The Paris Criminal Court this week started hearing a potential landmark case in which Airbus and Air France stand accused of involuntary manslaughter for the deaths of 228 passengers and crew aboard an A330 that crashed into the Atlantic Ocean en route from Rio de Janeiro to the French capital on June 1, 2009. At opening proceedings on Monday afternoon for a case expected to run into early December, Airbus CEO Guillaume Faury and his Air France counterpart Anne Rigail both entered not-guilty pleas on behalf of their organizations.
The criminal proceedings into who is to blame for the loss of flight AF447 have begun just over ten years after France’s BEA accident investigation agency issued its final report. Its conclusions mainly focused on how the A330’s pilot had repeatedly tried to get the aircraft to pitch up, based on incorrect air speed data due to frozen pitot probes and confusing stall alert cockpit warnings.
The judge’s summary of the prosecution case centered on suggestions that Airbus did not react adequately or quickly enough to repeated reports of problems with the pitot probes that collect airspeed data. The BEA investigation had confirmed previous discussions between Airbus and Air France on the issue, while also highlighting an apparent failure by pilots to initiate unreliable indicated airspeed procedures and confusion about the functioning of the autopilot. Essentially, the AF447 flight crew, who collectively had more than 20,000 flight hours of experience, had not grasped that the A330 had stalled.

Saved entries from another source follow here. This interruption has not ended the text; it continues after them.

(** * translate-json: the translation pipeline, embedded and verified

    This development embeds the core of the JSON translation tool:

    - [JsonProcessor] (src/utils/jsonProcessor.ts): the classifier
      [shouldTranslate], the tree walker [extractStrings] and
      [applyTranslations], the deduplicator [deduplicateStrings], the
      patch generator [createPatch] with its helper [setValueAtPath], and
      the diff [generateDiff];
    - [CacheService] (src/services/cacheService.ts): [getCacheKey], and
      [get], [set], [isValidEntry], [addToMemoryCache] and the sweep of
      the memory cache in [cleanupExpired];
    - [TranslationService] (the orchestrator): [startTranslation],
      [resumeTranslation], [canResume], [createBatches],
      [processBatches], [processBatch], [processJob],
      [generateFinalResult] and [updateSessionProgress];
    - [RateLimiterService]: [waitForSlot], [cleanupOldRequests],
      [getRemainingRequests], [getResetTime] and [reset].

    Modelling conventions.

    - A JavaScript string is a Rocq [string] whose characters are the
      string's UTF-16 code units; the model covers the code units below 256,
      so that [String.length] is the [.length] of the source.
    - A JSON value is the inductive type [json].  An object is the list of
      its own entries in enumeration order; [wf] says that no object has two
      entries with one key, which every JavaScript object satisfies.  Keys are
      ordinary data keys: names that resolve through [Object.prototype] are
      outside the model.
    - JSON numbers carry an integer payload: the code only ever compares
      them.
    - [Map<string, string>] is stdpp's [gmap string string]; the
      insertion-ordered [Map] of the deduplicator, whose order is observable,
      is an association list.
    - The external collaborators of the orchestrator (translator backend,
      pause requests of the user interface) are oracles, variables of a
      section; the cache and the log of backend calls are explicit state. *)

From Stdlib Require Import ZArith Ascii String List Bool Lia.
From stdpp Require Import base option list strings pretty gmap.

Local Open Scope string_scope.
Local Open Scope list_scope.

(** ** Characters and a small regular expression matcher

    The classifier is written with regular expressions.  They are embedded
    as syntax trees over character classes and matched with derivatives. *)

Module Regex.

Definition code (c : ascii) : nat := nat_of_ascii c.

Definition between (lo hi c : ascii) : bool :=
  (code lo <=? code c)%nat && (code c <=? code hi)%nat.

Definition chr (a c : ascii) : bool := (code a =? code c)%nat.

Definition digit : ascii -> bool := between "0" "9".
Definition lower : ascii -> bool := between "a" "z".
Definition upper : ascii -> bool := between "A" "Z".
Definition letter (c : ascii) : bool := lower c || upper c.
(** [\w] without the letters is [0-9_] *)
Definition word (c : ascii) : bool := letter c || digit c || chr "_" c.
Definition hexdigit (c : ascii) : bool :=
  digit c || between "a" "f" c || between "A" "F" c.

(** [\s], and the characters removed by [trim], among the code units
    below 256: tab, line feed, vertical tab, form feed, carriage return,
    space and no-break space. *)
Definition space (c : ascii) : bool :=
  let n := code c in
  ((9 <=? n)%nat && (n <=? 13)%nat) || (n =? 32)%nat || (n =? 160)%nat.

Definition non (p : ascii -> bool) (c : ascii) : bool := negb (p c).
Definition either (p q : ascii -> bool) (c : ascii) : bool := p c || q c.
(** a letter under the [i] flag *)
Definition ci (a : ascii) (c : ascii) : bool :=
  chr a c || (lower a && (code c + 32 =? code a)%nat)
         || (upper a && (code c =? code a + 32)%nat).

Inductive regex : Type :=
| RNone : regex
| REps : regex
| RChar : (ascii -> bool) -> regex
| RSeq : regex -> regex -> regex
| RAlt : regex -> regex -> regex
| RStar : regex -> regex.

Definition RPlus (r : regex) : regex := RSeq r (RStar r).
Definition ROpt (r : regex) : regex := RAlt r REps.
Definition RAny : regex := RStar (RChar (fun _ => true)).

Fixpoint RRep (n : nat) (r : regex) : regex :=
  match n with
  | O => REps
  | S k => RSeq r (RRep k r)
  end.

Fixpoint RLit (s : string) : regex :=
  match s with
  | EmptyString => REps
  | String a s' => RSeq (RChar (chr a)) (RLit s')
  end.

(** a literal under the [i] flag *)
Fixpoint RLitCI (s : string) : regex :=
  match s with
  | EmptyString => REps
  | String a s' => RSeq (RChar (ci a)) (RLitCI s')
  end.

Fixpoint nullable (r : regex) : bool :=
  match r with
  | RNone => false
  | REps => true
  | RChar _ => false
  | RSeq a b => nullable a && nullable b
  | RAlt a b => nullable a || nullable b
  | RStar _ => true
  end.

Definition seq' (a b : regex) : regex :=
  match a, b with
  | RNone, _ => RNone
  | _, RNone => RNone
  | REps, _ => b
  | _, _ => RSeq a b
  end.

Definition alt' (a b : regex) : regex :=
  match a, b with
  | RNone, _ => b
  | _, RNone => a
  | _, _ => RAlt a b
  end.

Fixpoint deriv (c : ascii) (r : regex) : regex :=
  match r with
  | RNone => RNone
  | REps => RNone
  | RChar p => if p c then REps else RNone
  | RSeq a b =>
      alt' (seq' (deriv c a) b) (if nullable a then deriv c b else RNone)
  | RAlt a b => alt' (deriv c a) (deriv c b)
  | RStar a => seq' (deriv c a) (RStar a)
  end.

(** the whole of [s] matches [r]: [/^r$/.test(s)] *)
Fixpoint matches (r : regex) (s : string) : bool :=
  match s with
  | EmptyString => nullable r
  | String c s' => matches (deriv c r) s'
  end.

(** [/^r/.test(s)]: a prefix of [s] matches [r] *)
Definition matches_prefix (r : regex) (s : string) : bool :=
  matches (RSeq r RAny) s.

(** Length of the longest prefix of [s] that matches [r], if any.
    [n] counts the characters consumed so far. *)
Fixpoint longest (r : regex) (s : string) (n : nat) : option nat :=
  let here := if nullable r then Some n else None in
  match s with
  | EmptyString => here
  | String c s' =>
      match longest (deriv c r) s' (S n) with
      | Some m => Some m
      | None => here
      end
  end.

(** [(s.match(/r/g) || []).reduce((sum, m) => sum + m.length, 0)]: the
    matches are found from left to right and do not overlap.  For the
    patterns of the classifier the match that the backtracking matcher
    reports at a position is the longest one there: within one
    alternative the match is determined by the first closing delimiter,
    and where two alternatives start alike the first listed is the
    longer.  [skip] is the number of characters still covered by the
    previous match. *)
Fixpoint matched_length (r : regex) (s : string) (skip : nat) : nat :=
  match s with
  | EmptyString => 0
  | String _ s' =>
      match skip with
      | S k => matched_length r s' k
      | O =>
          match longest r s 0 with
          | Some (S n) => S n + matched_length r s' n
          | _ => matched_length r s' 0
          end
      end
  end.

End Regex.

(** ** String helpers of the JavaScript runtime *)

(** [s.trim()] *)
Fixpoint trimStart (s : string) : string :=
  match s with
  | EmptyString => EmptyString
  | String c s' => if Regex.space c then trimStart s' else s
  end.

Fixpoint trimEnd (s : string) : string :=
  match s with
  | EmptyString => EmptyString
  | String c s' =>
      match trimEnd s' with
      | EmptyString => if Regex.space c then EmptyString else String c EmptyString
      | t => String c t
      end
  end.

Definition trim (s : string) : string := trimEnd (trimStart s).

(** [index.toString()] for an array index *)
Definition toString (index : nat) : string := pretty index.

(** [path.join('.')] *)
Fixpoint join (path : list string) : string :=
  match path with
  | [] => ""
  | [k] => k
  | k :: rest => k ++ "." ++ join rest
  end.

(** ** The classifier: [JsonProcessor.shouldTranslate] *)

Module Patterns.
Import Regex.

Definition cat (rs : list regex) : regex := fold_right RSeq REps rs.
Definition alts (rs : list regex) : regex := fold_right RAlt RNone rs.

Definition not_brace : regex := RChar (non (chr "}")).
(** [[a-zA-Z_]] *)
Definition ident_start : ascii -> bool := either letter (chr "_").
(** [[^\s@]] *)
Definition no_space_at : ascii -> bool := non (either space (chr "@")).

(** [/^https?:\/\/[^\s]+$/i] *)
Definition URL_PATTERN : regex :=
  cat [RLitCI "http"; ROpt (RChar (ci "s")); RLit "://";
       RPlus (RChar (non space))].

(** [/^#([A-Fa-f0-9]{6}|[A-Fa-f0-9]{3})$/] *)
Definition HEX_COLOR_PATTERN : regex :=
  cat [RLit "#"; RAlt (RRep 6 (RChar hexdigit)) (RRep 3 (RChar hexdigit))].

(** [/^[^\s@]+@[^\s@]+\.[^\s@]+$/] *)
Definition EMAIL_PATTERN : regex :=
  cat [RPlus (RChar no_space_at); RLit "@"; RPlus (RChar no_space_at);
       RLit "."; RPlus (RChar no_space_at)].

(** [/^-?\d+(\.\d+)?$/] *)
Definition NUMBER_PATTERN : regex :=
  cat [ROpt (RLit "-"); RPlus (RChar digit);
       ROpt (cat [RLit "."; RPlus (RChar digit)])].

(** [/\{\{[^}]+\}\}|\{[^}]+\}|%[a-zA-Z0-9_]+%|\$\{[^}]+\}/g] *)
Definition PLACEHOLDER_PATTERN : regex :=
  alts [cat [RLit "{{"; RPlus not_brace; RLit "}}"];
        cat [RLit "{"; RPlus not_brace; RLit "}"];
        cat [RLit "%"; RPlus (RChar word); RLit "%"];
        cat [RLit "${"; RPlus not_brace; RLit "}"]].

(** [/<[^>]+>/g] *)
Definition HTML_TAG_PATTERN : regex :=
  cat [RLit "<"; RPlus (RChar (non (chr ">"))); RLit ">"].

(** [/\$[a-zA-Z_][a-zA-Z0-9_]*|\{[a-zA-Z_][a-zA-Z0-9_]*\}/g] *)
Definition VARIABLE_PATTERN : regex :=
  alts [cat [RLit "$"; RChar ident_start; RStar (RChar word)];
        cat [RLit "{"; RChar ident_start; RStar (RChar word); RLit "}"]].

(** The [technicalPatterns] array; the flag tells whether the pattern is
    anchored at the end too ([$]). *)
Definition technicalPatterns : list (bool * regex) :=
  [ (* CONSTANT_NAMES: /^[A-Z_][A-Z0-9_]*$/ *)
    (true, cat [RChar (either upper (chr "_"));
                RStar (RChar (either upper (either digit (chr "_"))))]);
    (* camelCase: /^[a-z]+G*$/ with G = [A-Z][a-z]* *)
    (true, cat [RPlus (RChar lower);
                RStar (cat [RChar upper; RStar (RChar lower)])]);
    (* kebab-case: /^[a-z]+G*$/ with G = -[a-z]+ *)
    (true, cat [RPlus (RChar lower);
                RStar (cat [RLit "-"; RPlus (RChar lower)])]);
    (* snake_case: /^[a-z]+G*$/ with G = _[a-z]+ *)
    (true, cat [RPlus (RChar lower);
                RStar (cat [RLit "_"; RPlus (RChar lower)])]);
    (* dates: /^\d{4}-\d{2}-\d{2}/ *)
    (false, cat [RRep 4 (RChar digit); RLit "-"; RRep 2 (RChar digit);
                 RLit "-"; RRep 2 (RChar digit)]);
    (* CSS units: /^\d+px$|^\d+%$|^\d+em$|^\d+rem$/ *)
    (true, alts [cat [RPlus (RChar digit); RLit "px"];
                 cat [RPlus (RChar digit); RLit "%"];
                 cat [RPlus (RChar digit); RLit "em"];
                 cat [RPlus (RChar digit); RLit "rem"]]);
    (* CSS colors: /^rgb\(|^rgba\(|^hsl\(|^hsla\(/i *)
    (false, alts [RLitCI "rgb("; RLitCI "rgba("; RLitCI "hsl(";
                  RLitCI "hsla("]) ].

(** [pattern.test(s)] for an entry of [technicalPatterns] *)
Definition test (p : bool * regex) (s : string) : bool :=
  if fst p then matches (snd p) s else matches_prefix (snd p) s.

End Patterns.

The case seems likely to weigh allegations of technical failings in the A330 design against crew errors and possible shortcomings in training and operational procedures. If found guilty, Airbus and Air France each face possible fines of €225,000 ($220,000), which representatives of bereaved families have dismissed as inadequate while complaining about what they view as an excessively long wait for justice.